→ INPUT
(** * FileTransferBLE: the chunk codec and the transfer session

    A shallow embedding of [FileTransferBLE.ino].  The sketch keeps one
    transfer session in global variables, stores files on LittleFS and talks
    to one BLE peer through a command characteristic (written by the peer),
    a data characteristic (text lines notified to the peer) and a progress
    characteristic (one byte notified to the peer).

    Machine integers are [Z] with the wrap-around written out, file contents
    are lists of [byte], Arduino [String]s are [string], the file system is a
    finite map from paths to contents, and every handler is a function from
    the device state to the device state. *)

From Stdlib Require Import ZArith Lia.
From Stdlib.Strings Require Import Byte Ascii.
From stdpp Require Import gmap strings pretty.

Local Open Scope Z_scope.

(** ** Machine integers *)

Definition u8 (z : Z) : Z := z mod 2 ^ 8.
Definition u16 (z : Z) : Z := z mod 2 ^ 16.
Definition u32 (z : Z) : Z := z mod 2 ^ 32.

(** [#define CHUNK_SIZE 200] *)
Definition CHUNK_SIZE : Z := 200.

(** The value of an [unsigned char], and the byte a value is stored as. *)
Definition uchar (b : byte) : Z := Z.of_N (Byte.to_N b).

Definition to_byte (z : Z) : byte :=
  match Byte.of_N (Z.to_N (z mod 256)) with
  | Some b => b
  | None => x00
  end.

(** Character codes of a [String], as [c_str()] exposes them. *)
Definition char_code (c : ascii) : Z := Z.of_N (N_of_ascii c).
Definition chr (z : Z) : ascii := ascii_of_N (Z.to_N z).

Fixpoint c_str (s : string) : list Z :=
  match s with
  | EmptyString => []
  | String c rest => char_code c :: c_str rest
  end.

Fixpoint String_of (cs : list Z) : string :=
  match cs with
  | [] => EmptyString
  | c :: rest => String (chr c) (String_of rest)
  end.

(** ** Base64 (Mbed TLS)

    [mbedtls_base64_encode] and [mbedtls_base64_decode] come with the ESP32
    core, not with the sketch.  They are embedded here after the library's
    [base64.c] (2.28 line): same checks in the same order, same return codes,
    [size_t] being 32 bits wide on the target. *)

Module Base64.

Definition SIZE_T_MAX : Z := 2 ^ 32 - 1.
Definition ERR_BUFFER_TOO_SMALL : Z := -42.     (* -0x002A *)
Definition ERR_INVALID_CHARACTER : Z := -44.    (* -0x002C *)

(** [mbedtls_ct_base64_enc_char]: the digit for a 6-bit value. *)
Definition enc_char (value : Z) : Z :=
  if value <? 26 then 65 + value                 (* 'A' + value *)
  else if value <? 52 then 97 + (value - 26)     (* 'a' + value - 26 *)
  else if value <? 62 then 48 + (value - 52)     (* '0' + value - 52 *)
  else if value =? 62 then 43                    (* '+' *)
  else 47.                                       (* '/' *)

(** [mbedtls_ct_base64_dec_value]: the value of a digit, -1 for any other
    character. *)
Definition dec_value (c : Z) : Z :=
  if (65 <=? c) && (c <=? 90) then c - 65
  else if (97 <=? c) && (c <=? 122) then c - 97 + 26
  else if (48 <=? c) && (c <=? 57) then c - 48 + 52
  else if c =? 43 then 62
  else if c =? 47 then 63
  else -1.

(** The four 6-bit values of a group of three source bytes, and their
    digits. *)
Definition sextet1 (C1 : Z) : Z := Z.land (Z.shiftr C1 2) 63.
Definition sextet2 (C1 C2 : Z) : Z :=
  Z.land (Z.shiftl (Z.land C1 3) 4 + Z.shiftr C2 4) 63.
Definition sextet3 (C2 C3 : Z) : Z :=
  Z.land (Z.shiftl (Z.land C2 15) 2 + Z.shiftr C3 6) 63.
Definition sextet4 (C3 : Z) : Z := Z.land C3 63.

Definition digit1 (C1 : Z) : Z := enc_char (sextet1 C1).
Definition digit2 (C1 C2 : Z) : Z := enc_char (sextet2 C1 C2).
Definition digit3 (C2 C3 : Z) : Z := enc_char (sextet3 C2 C3).
Definition digit4 (C3 : Z) : Z := enc_char (sextet4 C3).

(** The encoding loop over whole groups, followed by the padded tail
    ([if( i < slen )]): one left-over byte gives two digits and [==], two
    give three digits and [=]. *)
Fixpoint encode_loop (src : list Z) : list Z :=
  match src with
  | C1 :: C2 :: C3 :: rest =>
      digit1 C1 :: digit2 C1 C2 :: digit3 C2 C3 :: digit4 C3 :: encode_loop rest
  | [C1; C2] =>
      [digit1 C1; digit2 C1 C2; enc_char (Z.land (Z.shiftl (Z.land C2 15) 2) 63); 61]
  | [C1] => [digit1 C1; digit2 C1 0; 61; 61]
  | [] => []
  end.

(** Result of a library call: the return code, the value left in [*olen]
    (if the call wrote it) and the bytes written at the start of [dst]. *)
Record result := Result { ret : Z; olen : option Z; written : list Z }.

(** [mbedtls_base64_encode(dst, dlen, &olen, src, slen)]; [dst_null] tells
    whether [dst] is [NULL]. *)
Definition mbedtls_base64_encode (dst_null : bool) (dlen : Z) (src : list byte)
  : result :=
  let slen := Z.of_nat (length src) in
  if slen =? 0 then Result 0 (Some 0) []
  else
    let n := slen / 3 + (if slen mod 3 =? 0 then 0 else 1) in
    if (SIZE_T_MAX - 1) / 4 <? n then
      Result ERR_BUFFER_TOO_SMALL (Some SIZE_T_MAX) []
    else
      let n := n * 4 in
      if (dlen <? n + 1) || dst_null then
        Result ERR_BUFFER_TOO_SMALL (Some (n + 1)) []
      else
        let out := encode_loop (map uchar src) in
        Result 0 (Some (Z.of_nat (length out))) out.

(** First pass of the decoder: validity check.  It returns the number of
    digits and [=] signs ([n]) and the number of [=] signs ([equals]), or
    [None] where the library returns [ERR_INVALID_CHARACTER].
    [spaces_present] is set while a run of spaces has just been skipped;
    a line break is [\n] or [\r\n]. *)
Fixpoint first_pass (src : list Z) (spaces_present : bool) (n equals : Z)
  : option (Z * Z) :=
  match src with
  | [] => Some (n, equals)
  | c :: rest =>
      if c =? 32 then first_pass rest true n equals
      else if (c =? 13) && (match rest with c' :: _ => c' =? 10 | [] => false end)
      then first_pass rest false n equals
      else if c =? 10 then first_pass rest false n equals
      else if spaces_present then None
      else if 127 <? c then None
      else if c =? 61 then
        if 2 <? equals + 1 then None
        else first_pass rest false (n + 1) (equals + 1)
      else if negb (equals =? 0) then None
      else if dec_value c <? 0 then None
      else first_pass rest false (n + 1) equals
  end.

Definition BYTE_2 (x : Z) : Z := Z.land (Z.shiftr x 16) 255.
Definition BYTE_1 (x : Z) : Z := Z.land (Z.shiftr x 8) 255.
Definition BYTE_0 (x : Z) : Z := Z.land x 255.

(** [x = x << 6; x |= value] on the 32-bit accumulator. *)
Definition push (x value : Z) : Z := Z.lor (u32 (Z.shiftl x 6)) value.

(** Second pass: the accumulator [x] is never cleared between groups;
    every fourth digit stores up to three bytes. *)
Fixpoint second_pass (src : list Z) (x accumulated_digits equals : Z) : list Z :=
  match src with
  | [] => []
  | c :: rest =>
      if (c =? 13) || (c =? 10) || (c =? 32) then
        second_pass rest x accumulated_digits equals
      else
        let equals := if c =? 61 then equals + 1 else equals in
        let x := if c =? 61 then u32 (Z.shiftl x 6) else push x (dec_value c) in
        if accumulated_digits + 1 =? 4 then
          [BYTE_2 x]
            ++ (if equals <=? 1 then [BYTE_1 x] else [])
            ++ (if equals <=? 0 then [BYTE_0 x] else [])
            ++ second_pass rest x 0 equals
        else second_pass rest x (accumulated_digits + 1) equals
  end.

(** [mbedtls_base64_decode(dst, dlen, &olen, src, slen)]. *)
Definition mbedtls_base64_decode (dst_null : bool) (dlen : Z) (src : list Z)
  : result :=
  match first_pass src false 0 0 with
  | None => Result ERR_INVALID_CHARACTER None []
  | Some (n, equals) =>
      if n =? 0 then Result 0 (Some 0) []
      else
        let n := 6 * Z.shiftr n 3 + Z.shiftr (6 * Z.land n 7 + 7) 3 in
        let n := n - equals in
        if dst_null || (dlen <? n) then Result ERR_BUFFER_TOO_SMALL (Some n) []
        else
          let out := second_pass src 0 0 0 in
          Result 0 (Some (Z.of_nat (length out))) out
  end.

End Base64.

→ YOUR TASK
Every line above with the string "peer" in it needs to be copied.

→ OUTPUT
    to one BLE peer through a command characteristic (written by the peer),
    a data characteristic (text lines notified to the peer) and a progress
    characteristic (one byte notified to the peer).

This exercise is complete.